I don’t understand why you want to make all Message-Types implement IMessage. It’s not necessary.
If I just delete all the „where TMessage : IMessage“ statements, everything works just as well, but now I can do things like
var aggregator = new EventAggregator();
using (var subscription = aggregator.Subscribe(s => Console.WriteLine(s)))
{
aggregator.Publish(„Hello!“);
aggregator.Publish(„World!“);
}
aggregator.Publish(„just kidding…“);
@DanielT: How would you subscribe then to a specific message like CustomerChangedMessage? Your solution defeats the whole purpose of a Pub/Sub System.
Regards
Gope
Hello Daniel,
Introducing IMessage was an explicit decision! Of course it limits the flexibility to use arbitrary datatypes, but this is by design.
Imagine you have two components in your application, which don’t know of each other, but share the same event aggregator. Now imagine both components are handling „string“ datatypes as in your example. Component 1 publishs a string and component 2 reacts on it, but this wasn’t intended. You see: arbitrary datatypes can lead to odd side effects.

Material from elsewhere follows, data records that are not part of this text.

(* ===== verification/Limits.v ===== *)
(** * Limits: who may connect to a relay, and how often

    Models [src/relay/limits.go]: the effective limits, the token buckets in the
    code's 64-bit floating point, and the part of the [Relay] the admission of
    connections keeps, here the record [Gate].  Times are nanoseconds on the
    monotonic clock and come in as arguments.  A [*source] is its value in the
    table with an identity, because a timer holds the pointer; the timers set
    are the list [gt_timers].  The mutex makes every operation one step. *)

From Stdlib Require Import Strings.Byte Strings.String Floats.SpecFloat.
From S2P Require Import Prelude Effects Crypto Cell Pace.

(** ** 64-bit floating point *)

Abbreviation f64 := spec_float.

Definition f64_of_Z (z : Z) : f64 := binary_normalize 53 1024 z 0 false.
Definition f64_add : f64 -> f64 -> f64 := SFadd 53 1024.
Definition f64_sub : f64 -> f64 -> f64 := SFsub 53 1024.
Definition f64_mul : f64 -> f64 -> f64 := SFmul 53 1024.
Definition f64_div : f64 -> f64 -> f64 := SFdiv 53 1024.
Definition f64_ltb : f64 -> f64 -> bool := SFltb.
Definition f64_leb : f64 -> f64 -> bool := SFleb.

(** The built-in [min]. *)
Definition f64_min (x y : f64) : f64 :=
  match SFcompare x y with
  | None => S754_nan
  | Some Lt => x
  | Some Gt => y
  | Some Eq => match x with S754_zero true => x | _ => y end
  end.

(** The conversion to a 64-bit integer: towards zero, and the lowest integer for
    what has none. *)
Definition f64_to_i64 (x : f64) : Z :=
  match x with
  | S754_zero _ => 0
  | S754_finite s m e =>
      let v := if 0 <=? e then Z.pos m * 2 ^ e else Z.pos m / 2 ^ (- e) in
      let v := if s then - v else v in
      if (- 2 ^ 63 <=? v) && (v <? 2 ^ 63) then v else - 2 ^ 63
  | _ => - 2 ^ 63
  end.

Definition f64_finite (x : f64) : bool :=
  match x with S754_nan | S754_infinity _ => false | _ => true end.

(** [time.Duration.Seconds] and [time.Time.Sub]. *)
Definition Second : Z := 1000000000.
Definition Millisecond : Z := 1000000.

Definition Seconds (d : Z) : f64 :=
  f64_add (f64_of_Z (Z.quot d Second)) (f64_div (f64_of_Z (Z.rem d Second)) (f64_of_Z Second)).

Definition time_sub (a b : Z) : Z := Z.max (- 2 ^ 63) (Z.min (2 ^ 63 - 1) (a - b)).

Being explicit in the message type helps out. A message implementing IMessage is a very specific part of you domain and bound to it. It’s encapsulating a certain part of logic and named like UserLoginFailedMessage. Thus the whole event system becomes explicit.
Of course if you want to use arbitrary datatypes, feel free to use your own IEventAggregator implementation 🙂
Regards, Matthias
There is literally next to no useful code for someone wishing to develop their own Event Aggregator from scratch using WinForms. You have saved my life, thank you very much.
By the way, I thought of a question. The Event Aggregator seems quite useful when you need to publish/subscribe when certain pieces of the code occur. If, however, I am in a piece of code and I need some data to process, how do I instantly call, receive data and proceed?
It seems to me that you would have to first fire an event saying you need an update in the data/state/whatever, and then the update would occur. Then the code could continue its execution.
Suppose that at any given moment, I need a list of directories that are being stored in my domain model. At some time T, I need that list in order to perform operations on the directories. This means that I have to keep a state of the directories, which would periodically get updated. This, at first glance, doesn’t seem like a desirable solution.
What can be done in these kinds of circumstances?